Python
Installation
Python 3
pip3 install authsignal
Initialization
import authsignal.client
authsignal_client = authsignal.Client(api_key='YOUR_SECRET_KEY')
You can find your client or tenant ID in the Authsignal Portal.
You must specify the correct base URL for your tenant's region.
| Region | Base URL |
|---|---|
| US (Oregon) | https://api.authsignal.com/v1 |
| AU (Sydney) | https://au.api.authsignal.com/v1 |
| EU (Dublin) | https://eu.api.authsignal.com/v1 |
For example, to set the base URL to use our AU region:
import authsignal.client
authsignal_client = authsignal.Client(api_key='YOUR_SECRET_KEY', api_url='https://au.api.authsignal.com/v1')
track
track lets you record actions performed by users and initiate challenges.
import authsignal.client
result = authsignal_client.track(
user_id="1234",
action="withdrawal",
payload={
"redirectUrl": "https://example.com/finalize-withdrawal"
}
)
match result["state"]
case authsignal.client.ALLOW:
# Carry on with your operation/business logic
case authsignal.client.BLOCK:
# Stop your operations
case authsignal.client.CHALLENGE_REQUIRED:
# Step up authentication required, redirect or pass the challenge_url to the front end
response["challenge_url"]
Arguments
Refer to the Server API's Track action request object.
Returns
Refer to the Server API's Track action response object.
validate_challenge
validate_challenge lets you validate the result of a challenge using the token which is obtained after a redirect (if using the pre-built UI) or returned by a client SDK (if using an embedded flow).

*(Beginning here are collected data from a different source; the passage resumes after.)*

(** * WRR Economy: the ledger core of [app.py]

    A shallow embedding of the persistent ledger of [app.py] (balances,
    investments, the once-a-day cashout and the gambling route), together
    with the properties of its transaction engine.

    The SQLite store is an explicit value that every function threads
    through; the tables are finite maps keyed by their primary key, except
    [investments], whose rows are kept in rowid order because [cashout] sums
    over them in that order and [add_investment] updates the first match.

    Amounts are Python floats.  The functions below are written once, over
    an interface [Arith] of the arithmetic the source uses, and run on two
    instances: [F64], IEEE binary64 as Python computes it, and [Exact], the
    rationals, which is the arithmetic of the "real amounts" of the
    specification. *)

From Stdlib Require Import ZArith QArith Qcanon Lqa Uint63 Floats.
From stdpp Require Import base option list gmap strings fin_maps.

(** ** Arithmetic of amounts *)

Class Arith (num : Type) := {
  lit : Q → num;            (* a decimal literal of the source *)
  add : num → num → num;    (* x + y *)
  neg : num → num;          (* -x *)
  mul : num → num → num;    (* x * y *)
  div : num → num → num;    (* x / y *)
  ltb : num → num → bool;   (* x < y *)
}.

Declare Scope num_scope.
Delimit Scope num_scope with num.
Infix "+" := add : num_scope.
Infix "*" := mul : num_scope.
Infix "/" := div : num_scope.
Notation "- x" := (neg x) : num_scope.
Infix "<?" := ltb : num_scope.

(** Binary64: a decimal literal [n/d] is the correctly rounded quotient of
    the two integers, which is how Python reads it when both are exactly
    representable (all literals of [app.py] are). *)
Definition f64_lit (q : Q) : float :=
  let m := PrimFloat.of_uint63 (Uint63.of_Z (Z.abs (Qnum q))) in
  let d := PrimFloat.of_uint63 (Uint63.of_Z (Zpos (Qden q))) in
  if (Qnum q <? 0)%Z then PrimFloat.opp (PrimFloat.div m d) else PrimFloat.div m d.

#[export] Instance F64 : Arith float := {|
  lit := f64_lit;
  add := PrimFloat.add;
  neg := PrimFloat.opp;
  mul := PrimFloat.mul;
  div := PrimFloat.div;
  ltb := PrimFloat.ltb;
|}.

(** Exact rationals in canonical form, so that equal amounts are equal
    terms. *)
Definition Qcltb (x y : Qc) : bool :=
  match (x ?= y)%Qc with Lt => true | _ => false end.

#[export] Instance Exact : Arith Qc := {|
  lit := Q2Qc;
  add := Qcplus;
  neg := Qcopp;
  mul := Qcmult;
  div := Qcdiv;
  ltb := Qcltb;
|}.

(** ** The store *)

Record user_row := mk_user {
  username : string;
  last_cashout : option string;   (* ISO date, NULL until the first cashout *)
}.

Record inv_row (num : Type) := mk_inv {
  inv_user : nat;
  inv_asset : string;
  inv_shares : num;
}.
Arguments mk_inv {num}.
Arguments inv_user {num}.
Arguments inv_asset {num}.
Arguments inv_shares {num}.

(** Rows of [logs].  The text of a message is kept as its parts; the
    timestamp column is left out. *)
Inductive log_msg (num : Type) :=
  | MsgUserCreated (name : string)
  | MsgBalanceChanged (user_id : nat) (currency : string) (delta new : num)
  | MsgInvested (user_id : nat) (shares : num) (asset : string)
  | MsgCashedOut (user_id : nat) (total_eur wrr_units : num)
  | MsgText (text : string).
Arguments MsgUserCreated {num}.
Arguments MsgBalanceChanged {num}.
Arguments MsgInvested {num}.
Arguments MsgCashedOut {num}.
Arguments MsgText {num}.

Record log_row (num : Type) := mk_log {
  level : string;
  message : log_msg num;
}.
Arguments mk_log {num}.
Arguments level {num}.
Arguments message {num}.

(** The database [wrr_persistent.db] and the module-level dictionary
    [ASSET_PRICES], which [small_tick] mutates. *)
Record world (num : Type) := mk_world {
  users : gmap nat user_row;                 (* id ↦ row *)
  balances : gmap (nat * string) num;        (* PRIMARY KEY(user_id, currency) *)
  investments : list (inv_row num);          (* in rowid order *)
  logs : list (log_row num);                 (* in rowid order *)
  prices : gmap string num;                  (* asset ↦ price_eur *)
  asset_prices : gmap string num;            (* current value of ASSET_PRICES *)
}.
Arguments mk_world {num}.
Arguments users {num}.
Arguments balances {num}.
Arguments investments {num}.
Arguments logs {num}.
Arguments prices {num}.
Arguments asset_prices {num}.

(** What a route reports to the user. *)
Inductive flash (num : Type) :=
  | InsufficientFunds
  | Bought (shares : num) (asset : string) (units_needed : num) (currency : string)
  | DebitFailed
  | Won (payout : num) (currency : string)
  | Lost (units : num) (currency : string).
Arguments InsufficientFunds {num}.
Arguments Bought {num}.
Arguments DebitFailed {num}.
Arguments Won {num}.
Arguments Lost {num}.

Inductive cashout_msg (num : Type) :=
  | AlreadyCashedOutToday
  | CashedOut (total_eur wrr_units : num).
Arguments AlreadyCashedOutToday {num}.
Arguments CashedOut {num}.

(** Indexing a dictionary with a key it does not hold. *)
Inductive exn := KeyError (key : string).

#[export] Instance num_inhabited {num : Type} `{Arith num} : Inhabited num :=
  populate (lit 0).

Section Engine.
Context {num : Type} `{Arith num}.
Local Open Scope num_scope.

(** Rates (EUR per unit) and the initial asset prices. *)
Definition CURRENCY_RATES_EUR : gmap string num :=
  <["WRR" := lit 50.23]> (<["LC" := lit 20.54]> (<["KP" := lit 5.01]> ∅)).

Definition ASSET_PRICES : gmap string num :=
  <["WRR" := CURRENCY_RATES_EUR !!! "WRR"]>
    (<["WRRC" := lit 100]> (<["LBC" := lit 75]> (<["KSP" := lit 40]> ∅))).

(** *** Field updates *)
Definition set_users (w : world num) us : world num :=
  mk_world us (balances w) (investments w) (logs w) (prices w) (asset_prices w).
Definition set_balances (w : world num) bs : world num :=
  mk_world (users w) bs (investments w) (logs w) (prices w) (asset_prices w).
Definition set_investments (w : world num) iv : world num :=
  mk_world (users w) (balances w) iv (logs w) (prices w) (asset_prices w).
Definition set_prices (w : world num) ps : world num :=
  mk_world (users w) (balances w) (investments w) (logs w) ps (asset_prices w).

(** *** DB helpers *)
Definition log (w : world num) (lvl : string) (msg : log_msg num) : world num :=
  mk_world (users w) (balances w) (investments w)
           (logs w ++ [mk_log lvl msg]) (prices w) (asset_prices w).

Definition empty_db : world num :=
  mk_world ∅ ∅ [] [] ∅ ASSET_PRICES.

(* INSERT OR REPLACE of every item of ASSET_PRICES into prices *)
Definition init_db (w : world num) : world num :=
  set_prices w (asset_prices w ∪ prices w).

(** *** User helpers *)

(* the id SQLite gives a new row of [users]: one more than the largest *)
Definition lastrowid (us : gmap nat user_row) : nat :=
  S (max_list (elements (dom us))).

(* The password and its hash play no part in the ledger and are left out.
   An IntegrityError (the name is taken, or a balance row of the new id
   exists) leaves the store as it was. *)
Definition create_user (w : world num) (name : string) : bool * world num :=
  let uid := lastrowid (users w) in
  if decide (map_Exists (λ _ r, username r = name) (users w)) then (false, w)
  else if decide (map_Exists (λ c _, is_Some (balances w !! (uid, c))) CURRENCY_RATES_EUR)
  then (false, w)
  else
    let us := <[uid := mk_user name None]> (users w) in
    let zeros := map_fold (λ c _ bs, <[(uid, c) := lit 0]> bs) (balances w) CURRENCY_RATES_EUR in
    let bs := <[(uid, "KP") := lit 50]> (<[(uid, "LC") := lit 25]> (<[(uid, "WRR") := lit 10]> zeros)) in
    (true, log (set_balances (set_users w us) bs) "INFO" (MsgUserCreated name)).

Definition get_balances (w : world num) (user_id : nat) : gmap string num :=
  default ∅ (map_curry (M1:=gmap nat) (M2:=gmap string) (balances w) !! user_id).

Definition change_balance (w : world num) (user_id : nat) (currency : string)
    (delta : num) : bool * world num :=
  let bal := get_balances w user_id in
  let cur_amount := default (lit 0) (bal !! currency) in
  let new := cur_amount + delta in
  if new <? - lit 1e-8 then (false, w)
  else
    let w1 := set_balances w (<[(user_id, currency) := new]> (balances w)) in
    (true, log w1 "INFO" (MsgBalanceChanged user_id currency delta new)).

(* WHERE user_id=? AND asset=? *)
Definition holds (user_id : nat) (asset : string) (r : inv_row num) : Prop :=
  inv_user r = user_id ∧ inv_asset r = asset.

#[export] Instance holds_dec user_id asset r : Decision (holds user_id asset r).
Proof. unfold holds. apply _. Defined.

(* add to existing or insert; the row that [fetchone] returns is the first
   match in rowid order, and UPDATE ... WHERE id=? rewrites that row *)
Definition add_investment (w : world num) (user_id : nat) (asset : string)
    (shares : num) : world num :=
  let w1 :=
    match list_find (holds user_id asset) (investments w) with
    | Some (i, r) =>
        let new_shares := inv_shares r + shares in
        set_investments w (<[i := mk_inv (inv_user r) (inv_asset r) new_shares]> (investments w))
    | None =>
        set_investments w (investments w ++ [mk_inv user_id asset shares])
    end in
  log w1 "INFO" (MsgInvested user_id shares asset).

(* a dict comprehension: a later row of the same asset replaces an earlier one *)
Definition get_investments (w : world num) (user_id : nat) : gmap string num :=
  foldl (λ d r, <[inv_asset r := inv_shares r]> d) ∅
        (filter (λ r, inv_user r = user_id) (investments w)).

Definition clear_investments (w : world num) (user_id : nat) : world num :=
  set_investments w (filter (λ r, inv_user r ≠ user_id) (investments w)).

Definition get_price (w : world num) (asset : string) : num :=
  match prices w !! asset with
  | Some price_eur => price_eur
  | None => default (lit 1) (asset_prices w !! asset)
  end.

Definition update_price (w : world num) (asset : string) (price : num) : world num :=
  set_prices w (<[asset := price]> (prices w)).

(** *** Cashout (once per calendar day); [today] is [date.today().isoformat()] *)
Definition cashout (w : world num) (user_id : nat) (today : string)
    : bool * cashout_msg num * world num :=
  let row := users w !! user_id in
  let last := match row with Some r => last_cashout r | None => None end in
  if decide (last = Some today) then (false, AlreadyCashedOutToday, w)
  else
    (* calculate total EUR value of investments *)
    let rows := filter (λ r, inv_user r = user_id) (investments w) in
    let total_eur :=
      foldl (λ acc r, acc + inv_shares r * get_price w (inv_asset r)) (lit 0) rows in
    (* clear investments *)
    let w1 := set_investments w (filter (λ r, inv_user r ≠ user_id) (investments w)) in
    (* convert EUR to WRR units and credit *)
    let wrr_units :=
      if lit 0 <? CURRENCY_RATES_EUR !!! "WRR"
      then total_eur / (CURRENCY_RATES_EUR !!! "WRR") else lit 0 in
    let cur_wrr := default (lit 0) (balances w1 !! (user_id, "WRR")) in
    let new_wrr := cur_wrr + wrr_units in
    let w2 := set_balances w1 (<[(user_id, "WRR") := new_wrr]> (balances w1)) in
    (* set last_cashout *)
    let w3 := set_users w2 (alter (λ r, mk_user (username r) (Some today)) user_id (users w2)) in
    let w4 := log w3 "INFO" (MsgCashedOut user_id total_eur wrr_units) in
    (true, CashedOut total_eur wrr_units, w4).

(** *** Bootstrap: the database and the two demo users *)
Definition bootstrap (w : world num) : world num :=
  let w1 := init_db w in
  if decide (users w1 = ∅) then
    let w2 := (create_user w1 "alice").2 in
    let w3 := (create_user w2 "bob").2 in
    log w3 "INFO" (MsgText "Created demo users alice/bob")
  else w1.

(** *** Routes: the POST branch, for the logged-in user [uid] *)
Definition invest (w : world num) (uid : nat) (asset : string) (shares : num)
    (currency : string) : exn + (flash num * world num) :=
  let price_eur := get_price w asset in
  match CURRENCY_RATES_EUR !! currency with
  | None => inl (KeyError currency)
  | Some rate =>
      let units_needed := shares * price_eur / rate in
      (* check funds *)
      let bal := get_balances w uid in
      if default (lit 0) (bal !! currency) + lit 1e-9 <? units_needed
      then inr (InsufficientFunds, w)
      else
        (* debit and add investment *)
        let w1 := (change_balance w uid currency (- units_needed)).2 in
        let w2 := add_investment w1 uid asset shares in
        inr (Bought shares asset units_needed currency, w2)
  end.

(* [sample] is the value of [random.random()] *)
Definition gamble (w : world num) (uid : nat) (currency : string) (units : num)
    (sample : num) : flash num * world num :=
  let bal := get_balances w uid in
  if default (lit 0) (bal !! currency) + lit 1e-9 <? units
  then (InsufficientFunds, w)
  else
    let '(ok, w1) := change_balance w uid currency (- units) in
    if negb ok then (DebitFailed, w1)
    else
      let win := sample <? lit 0.45 in
      if win then
        let payout := units * lit 2 in
        (Won payout currency, (change_balance w1 uid currency payout).2)
      else (Lost units currency, w1).

(** The balance of an account in a currency: an absent row reads as zero. *)
Definition balance_of (w : world num) (user_id : nat) (currency : string) : num :=
  default (lit 0) (get_balances w user_id !! currency).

result = authsignal_client.validate_challenge(
token=token,
)
When performing MFA for a user who has already been authenticated by a primary factor (e.g. username & password), it's important to check the token belongs to that user. The validateChallenge method will do this check if you pass both the token and the userId.
Arguments
| Name | Type | Description |
|---|---|---|
token | string | The token obtained after a redirect (if using the pre-built UI) or returned by a client SDK (if using an embedded flow). |
user_id | string | (Optional) The ID of the user. Only pass this if doing step-up auth on an existing user session (i.e. not for login). |
Returns
| Name | Type | Description |
|---|---|---|
success | bool | True if the challenge was completed successfully. |
state | dictionary | The state of the action associated with the challenge. Possible values are CHALLENGE_REQUIRED, CHALLENGE_SUCCEEDED, CHALLENGE_FAILED, ALLOW, or BLOCK. |
user_id | string | The ID of the user. |
get_user
get_user retrieves a user and their MFA enrollment status.
result = authsignal_client.get_user(user_id="usr_123")
is_enrolled = result["is_enrolled"]
Arguments
Refer to the Server API's Retrieve user request object.
Returns
Refer to the Server API's Retrieve user response object.
get_action
get_action lets you determine the result of a challenge after the user has been redirected back from the Authsignal pre-built UI (or after the popup has been closed, if showing the page in a modal).
result = authsignal_client.get_action(
user_id="1234",
action="signIn",
idempotency_key="0ae73782-d8c1-49bc-be75-09612a3b9d1c",
)
if result["state"] == "CHALLENGE_SUCCEEDED":
print("Proceed with business logic")
# The user has successfully completed the challenge, and you should proceed with
# the business logic
Arguments
Refer to the Server API's Get action status request object.
Returns
Refer to the Server API's Get action status response object.
enroll_verified_authenticator
enroll_verified_authenticator can be used to enroll an authenticator on behalf of a user if it has already been verified.
authsignal_client.enroll_verified_authenticator(
user_id="1234",
authenticator_payload={"oobChannel": "SMS", "phoneNumber": " 64277770770"},
)
Arguments
Refer to the Server API's Enroll verified authenticator request object.
Returns
Refer to the Server API's Enroll verified authenticator response object.